The FTC granted 17 early termination notices in April, about 78% fewer than in the same month in 2020, according to data from the commission. Early termination notices spiked to a total of 174 in December 2020, before the FTC abandoned the practice some two months later.
Bright Spot
Khan revived early terminations last year just before Trump was elected to usher in Republican control of the commission. The move was part of a broader overhaul of HSR filings, which took effect on Feb. 10.
Khan’s initial pause on early terminations was intended to be temporary to account for a large influx in deals. But she also warned that the speedy review of some deals could bring “significant harm,” citing a study of hospital mergers that showed prices increased at a higher average rate for mergers that received early terminations.
The return of early terminations is a small bright spot for dealmakers who have not seen the surge in activity they predicted when Trump was elected for a return to the White House.
Lawyers who previously were able to process HSR filings in about two weeks find it takes about twice as long with the new filing requirements, which require a deep-dive into private equity player owning multiple portfolio companies, or strategic buyers owning several business segments. The lengthened reviews increase costs for companies. A large bulk of transactions do not pose antitrust concerns but are still required to complete these complex HSR filings, which are triggered by deals based on the size of the parties and the transaction.

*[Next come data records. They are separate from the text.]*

(** Line [i] is labelled twice: a span of type experience and a span of
    type projects both start there. *)
Definition doubleLabelled (sections : list Section_) (i : nat) : Prop :=
  exists s1 s2,
    In s1 sections /\ In s2 sections
    /\ startIndex s1 = i /\ startIndex s2 = i
    /\ type s1 = experience /\ type s2 = projects.

(** Seven lines, the first six of one token each; the only line with two
    to four capitalised tokens is the seventh. *)
Definition lateName : jstr :=
  text_of_lines ["john.doe@example.com"; "linkedin.com/in/johndoe"; "Portfolio";
                 "Summary"; "Engineer"; "Skills"; "Software Engineer"]%string.

(** Two lines, the second in capitals. *)
Definition shouting : jstr := text_of_lines ["resume"; "JOHN DOE"]%string.

(** The keyword lists the prototype passes for its summary and education
    sections, and a document with these two sections. *)
Definition summaryKeywords : list jstr := List.map lit ["summary"; "profile"; "about"]%string.

Definition educationKeywords : list jstr := List.map lit ["education"; "academics"]%string.

Definition twoSections : list jstr :=
  List.map lit ["Summary"; "Builds compilers"; "Education"; "State University"]%string.

(** The fuzzy matcher takes [hdr], and no other line of [lines], for a
    header of the section with keywords [kws]. *)
Definition recognises {E : Env} (kws : list jstr) (hdr : jstr) (lines : list jstr) : Prop :=
  Forall (fun line => existsb (Simple.sectionMatch line) kws = Js.eqb line hdr) lines.

(** A skills line with a label. *)
Definition labelled : jstr := lit "Languages: C++, Python, Go".

(** Every unit of [w] is in the class [p]. *)
Definition allOf (p : N -> bool) (w : jstr) : Prop := Forall (fun x => p x = true) w.

(** A month-and-year token: three to nine letters, white space, four digits. *)
Definition isMonthYear (w : jstr) : Prop :=
  exists letters spaces digits,
    w = letters ++ spaces ++ digits
    /\ 3 <= length letters <= 9 /\ allOf isAlpha letters
    /\ spaces <> [] /\ allOf isSpace spaces
    /\ length digits = 4 /\ allOf isDigit digits.

(** En dash, hyphen or em dash. *)
Definition isDash (d : N) : Prop := d = enDash \/ d = cu "-" \/ d = emDash.

(** Present, Current or Ongoing, in any letter case. *)
Definition sentinel (tok : jstr) : Prop :=
  List.map lowerAscii tok = lit "present"
  \/ List.map lowerAscii tok = lit "current"
  \/ List.map lowerAscii tok = lit "ongoing".

(** A date range whose end token is one of the sentinel words. *)
Definition openRange (w : jstr) : Prop :=
  exists my ws1 d ws2 tok,
    w = my ++ ws1 ++ d :: ws2 ++ tok
    /\ isMonthYear my /\ allOf isSpace ws1 /\ isDash d /\ allOf isSpace ws2
    /\ sentinel tok.

(** The fragment contains such a range. *)
Definition containsOpenRange (text : jstr) : Prop :=
  exists pre w post, text = pre ++ w ++ post /\ openRange w.

(** The first pattern of [extractDateRange]. *)
Definition openPattern : regex :=
  seqs [Grp 1 Pat.monthYear; Star space; Pat.dash; Star space;
        Grp 2 (alts [wordi "Present"; wordi "Current"; wordi "Ongoing"])].

(** Its second group. *)
Definition sentinelWords : regex :=
  alts [wordi "Present"; wordi "Current"; wordi "Ongoing"].

(** Spans in the order of their lines. *)
Definition byStart (a b : Section_) : Prop := startIndex a <= startIndex b.

(** No span of [sections] starts strictly inside the span [s]. *)
Definition isolated (sections : list Section_) (s : Section_) : Prop :=
  forall t, In t sections -> ~ (startIndex s < startIndex t < endIndex s).

(** A line of the content of [s]: it lies strictly between the header of
    [s] and its end. *)
Definition contentLine (lines : list jstr) (s : Section_) (c : jstr) : Prop :=
  exists i raw,
    startIndex s < i < endIndex s /\ nth_error lines i = Some raw /\ c = trim raw.

(** A digit, an at sign or a plus sign. *)
Definition forbiddenChar (c : N) : bool :=
  N.eqb c (cu "@") || N.eqb c (cu "+") || isDigit c.

(** The line holds the keyword, in any letter case. *)
Definition mentions (keyword : string) (line : jstr) : Prop :=
  exists pre tok post,
    line = pre ++ tok ++ post /\ List.map lowerAscii tok = List.map lowerAscii (lit keyword).

(** The class [[@+\d]] of the pattern that rules a line out as a name. *)
Definition notANameChar : regex :=
  Chr (fun c => N.eqb c (cu "@") || N.eqb c (cu "+") || isDigit c).

(** The keys of the resume object, in the order of the object literal. *)
Definition schemaKeys : list string :=
  ["name"; "email"; "phone"; "address"; "summary"; "linkedin"; "jobRole"; "education";
   "workExperience"; "skills"; "projects"; "certifications"; "languages"; "hobbies"]%string.

(** [l] is [m] with some elements left out. *)
Inductive subseq {A : Type} : list A -> list A -> Prop :=
| subseq_nil : subseq [] []
| subseq_keep x l m : subseq l m -> subseq (x :: l) (x :: m)
| subseq_drop x l m : subseq l m -> subseq l (x :: m).

(** A token as the skills parsers keep it: not empty, no white space at
    either end. *)
Definition trimmedToken (s : jstr) : Prop := s <> [] /\ trim s = s.

(** Each span ends where the next one starts, the last one at [total]. *)
Fixpoint chained (total : nat) (sections : list Section_) : Prop :=
  match sections with
  | [] => True
  | s :: rest =>
      endIndex s = match rest with t :: _ => startIndex t | [] => total end
      /\ chained total rest
  end.

(** A span of a document of [total] lines. *)
Definition inBounds (total : nat) (s : Section_) : Prop :=
  startIndex s < total /\ startIndex s <= endIndex s <= total.

(** The spans of a document are in line order, chained, and in bounds. *)
Definition wellFormedSpans (total : nat) (sections : list Section_) : Prop :=
  StronglySorted byStart sections /\ chained total sections
  /\ Forall (inBounds total) sections.

(** Boundaries on different lines, in line order. *)
Definition byIndex (a b : Enhanced.Boundary) : Prop := Enhanced.index a < Enhanced.index b.

(** The raw section that [extractRawSections] stores for the boundary [b]
    when the boundaries after it are [post]. *)
Definition rawSectionOf (lines : list jstr) (b : Enhanced.Boundary)
           (post : list Enhanced.Boundary) : Enhanced.RawSection :=
  let startIdx := Enhanced.index b + 1 in
  let endIdx := match post with next :: _ => Enhanced.index next | [] => length lines end in
  let slice := firstn (endIdx - startIdx) (skipn startIdx lines) in
  {| Enhanced.rheader := Enhanced.originalName b; Enhanced.content := slice;
     Enhanced.rawText := join [10%N] slice |}.

(** The line is a header for the prototype, which was given [kws]. *)
Definition headerFor {E : Env} (kws : list jstr) (line : jstr) : bool :=
  existsb (Simple.sectionMatch line) kws.

(** The line ends the block the prototype collects. *)
Definition stops {E : Env} (kws : list jstr) (line : jstr) : Prop :=
  headerFor kws line = true \/ line = [].

(** An entry of the loose experience parser: its company passed the test
    of a company line and is a line of the section; its location, when a
    line was taken for it, is shorter than 30 units. *)
Definition looseEntry (lines : list jstr) (e : Experience) : Prop :=
  Enhanced.companyLike (company e) = true
  /\ (exists raw, In raw lines /\ company e = trim raw)
  /\ (exists loc, location e = Some loc /\ length loc < 30).

(** The title and the technologies hold no separator. *)
Definition separatorFree (p : Project) : Prop :=
  ~ In (cu "|") (title p) /\ ~ In (cu "|") (technologies p).

(** A certification as part_000 emits it. *)
Definition bareCertification (c : Certification) : Prop :=
  trimmedToken (name c) /\ issuer c = [] /\ date c = [].

(** [w] is a piece of [text]. *)
Definition occursIn (w text : jstr) : Prop := exists pre post, text = pre ++ w ++ post.

(** A contact field: empty, or a piece of the text with the property [P]. *)
Definition foundIn (text : jstr) (P : jstr -> Prop) (w : jstr) : Prop :=
  w = [] \/ (occursIn w text /\ P w).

That means the new premerger filing requirements capture “stock options being exercised, inter- and intra-corporate rearrangements and other transactions where there’s no imaginable antitrust issue,” said Hoffman.
Trump’s tariff fights and geopolitical unrest have dampened transactions this year. Global deal volume nevertheless ticked up by 7% in the first quarter, compared to the same period last year, according to Bloomberg data. Kirkland & Ellis was once again Big Law’s top dealmaker over the quarter, advising on nearly $138 billion in transactions, followed by Davis Polk & Wardwell, Debevoise & Plimpton and Freshfields.
Keeping It Quiet
About 98% of the mergers filed with the FTC do not receive second requests for further antitrust scrutiny, said Holyoak, who joined the FTC last year after serving as Utah’s solicitor general. “I think that can be very beneficial to both the parties so that they can move forward with their transaction,” she said.
Early terminations can aid the FTC, which is tasked with reviewing much more detailed HSR filings, by reducing its slate of cases.
Some parties may choose to wait out the full period, even if they don’t have competitive issues to keep the deal confidential. The FTC publishes a notice, naming the parties involved, each time early termination is granted. That could be a deterrent for companies hoping to keep a deal private in the filing stages.
“HSR is confidential, but a grant of early termination is public,” said Hoffmann. “If you don’t want it to be public yet, you might not request early termination.”